On behalf of the National Taxpayers Union’s (NTU’s) 4,000 members in Alabama, I urge you to reject HB 27 and HB 9, which would raise Alabama’s cigarette tax by 32.5 cents and $1 per pack, respectively. Passage of punitive tax hikes will only increase burdens on hard-working citizens, harming the fragile economic recovery while failing to address the state’s overspending problems.

HB 27, sponsored by Representative Patricia Todd, would raise the state cigarette tax by 32.5 cents a pack, costing Alabamians $75 million per year. This bill would place the state’s cigarette tax well above that of neighboring Mississippi, Tennessee, and Georgia, encouraging cross-border sales that are common in many areas of the country. HB 9 is even more damaging for consumers, raising the tobacco tax by $1 per pack and imposing an additional $230 million burden on largely working- and middle-class families. This legislation would boost Alabama’s tax rate past every one of its neighbors, including Florida.
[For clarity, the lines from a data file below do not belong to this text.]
(** A stand-in for [str.upper] on texts that are in upper case already. *)
Definition upper_of_capitals (s : string) : string := s.

(** An environment with one webhook. *)
Definition one_variable : gmap (list N) (list N) :=
  <[text "WEBHOOK_MBEUNG" := text "https://discord.example/hook"]> ∅.

(** ** Helper lemmas *)

Lemma get_to_dict_is_live s : get (to_dict s) "is_live" = is_live s.
Proof. reflexivity. Qed.

Lemma get_to_dict_title s : get (to_dict s) "title" = title s.
Proof. reflexivity. Qed.

Lemma get_to_dict_category s : get (to_dict s) "category" = category s.
Proof. reflexivity. Qed.

Lemma get_or_to_dict_passed s d :
  get_or (to_dict s) "passed_thresholds" d = passed_thresholds s.
Proof. reflexivity. Qed.

Lemma sorted_Sorted l : Sorted Z.le (sorted l).
Proof. unfold sorted. apply (Sorted_merge_sort Z.le). Qed.

Lemma sorted_perm l : sorted l ≡ₚ l.
Proof. unfold sorted. apply (merge_sort_Permutation Z.le). Qed.

Lemma elem_of_sorted x l : x ∈ sorted l ↔ x ∈ l.
Proof. by rewrite sorted_perm. Qed.

Lemma collect_to_pass_ints v X thresholds acc :
  isinstance_int_float v = true →
  collect_to_pass v (SetInts X) thresholds acc
  = Ok (acc ++ List.filter
          (λ th, viewers_ge v th && negb (bool_decide (th ∈ X))) thresholds).
Proof.
  unfold isinstance_int_float, viewers_ge. intros Hnum.
  revert acc. induction thresholds as [|th rest IH]; intros acc; simpl.
  - by rewrite app_nil_r.
  - unfold py_ge. destruct (as_number v) as [n|]; [|done]. simpl.
    rewrite IH. destruct (number_ge n th && _); [|done].
    by rewrite <- app_assoc.
Qed.
(** C4.  When the rows are stored and the start-campaign webhook then
    answers with a status that is not ok, or the call throws, the one result
    shown is still a success with the number of leads; the failure of the
    webhook only appears as a note in its list of messages. *)
Theorem C4_webhook_failure_not_fatal
    (mapping : gmap jstr jstr) (csvText : jstr)
    (u : User.t) (c : Campaign.t) (i : option jstr) (fd : FormData.t)
    (hook : http_response)
    (Hleads : (Csv.processCSVWithMapping mapping csvText).1 <> [])
    (Hhook : webhookOk hook = false) :
  let leads := (Csv.processCSVWithMapping mapping csvText).1 in
  let st := {| EditCampaign.id := i; EditCampaign.user := Some u;
               EditCampaign.campaign := Some c;
               EditCampaign.csvFile := Some (File.mk (inr csvText));
               EditCampaign.columnMapping := mapping;
               EditCampaign.formData := fd |} in
  exists result,
    trace (EditCampaign.handleFileUpload st DbOk hook)
    = [SetUploadLoading true; SetUploadResult None;
       InsertLeads (UploadLeadsTab.leadToInsert (User.id u) (Campaign.id c) <$> leads)
         DbOk;
       HttpPost EditCampaign.startCampaignUrl hook;
       SetUploadResult (Some result);
       SetCsvFile None; SetCsvPreview None; SetShowPreview false;
       SetColumnMapping ∅; SetUploadLoading false]
    /\ reported (trace (EditCampaign.handleFileUpload st DbOk hook)) = [result]
    /\ UploadResult.success result = true
    /\ UploadResult.leadsCount result = Some (Z.of_nat (length leads))
    /\ UploadResult.errors result
       = Some [EditCampaign.webhookNote; webhookFailure hook].
Proof.
  intros leads st.
  exists (EditCampaign.uploadSucceeded (length leads) false
            (Some (webhookFailure hook))).
  rewrite edit_upload_trace. subst st.
  cbn [EditCampaign.csvFile EditCampaign.user EditCampaign.campaign
       EditCampaign.columnMapping File.text].
  cbv zeta. fold leads. rewrite Hhook.
  destruct leads as [|lead more] eqn:Hl; [contradiction|].
  repeat split.
  unfold EditCampaign.uploadSucceeded. cbn [UploadResult.errors or_else].
  rewrite webhookFailure_truthy. reflexivity.
Qed.

Lemma C4_webhook_failure_witness :
  exists result,
    reported (trace (EditCampaign.handleFileUpload
                       (Sample.edit Sample.csvText) DbOk (Responded 500)))
    = [result]
    /\ UploadResult.success result = true.
Proof.
  assert (Hleads : (Csv.processCSVWithMapping Sample.mapping Sample.csvText).1 <> [])
    by (vm_compute; discriminate).
  assert (Hhook : webhookOk (Responded 500) = false) by reflexivity.
  destruct (C4_webhook_failure_not_fatal Sample.mapping Sample.csvText
              Sample.user Sample.campaign (Some (lit "campaign-1")) Sample.form
              (Responded 500) Hleads Hhook)
    as (result & _ & Hreported & Hsuccess & _).
  exists result. split; [exact Hreported | exact Hsuccess].
Defined.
While both bills are being portrayed as necessary responses to Alabama’s $400 million overspending problem, the truth is that many tobacco tax hikes across the country have failed to produce the promised revenue. New Jersey reported a $52 million shortfall in tobacco tax revenues after it raised its cigarette tax by 17.5 cents. Subsequent to boosting its cigarette tax by 50 cents in 2009, the District of Columbia reported that it collected $15 million less than expected, and $7.6 million less than it collected prior to the tax hike. Even worse for taxpayers, a 2008 NTU study showed that 41 of 59 state tobacco tax increases from 2001-2006 were followed by more expansive tax hikes within two years, as states attempted to make up for tobacco revenue that never materialized.

Moreover, since moderate-income Americans are more likely to smoke, they will disproportionately feel the impact of an increase in the tobacco tax. If enacted, this proposal would cost a person who smokes a pack a day as much as $365 in additional taxes per year. Raising a tax that threatens to curtail commercial activity (thereby shrinking the revenue base) and strains many families’ budgets makes no economic sense.

Rather than increasing a regressive tax, we urge the Legislature to continue pursuing ways to trim wasteful spending. Doing so will spare Alabama’s consumers and businesses from considerable harm while avoiding additional burdens on struggling households. We look forward to working with you to enact common-sense reforms that do not include damaging tax hikes.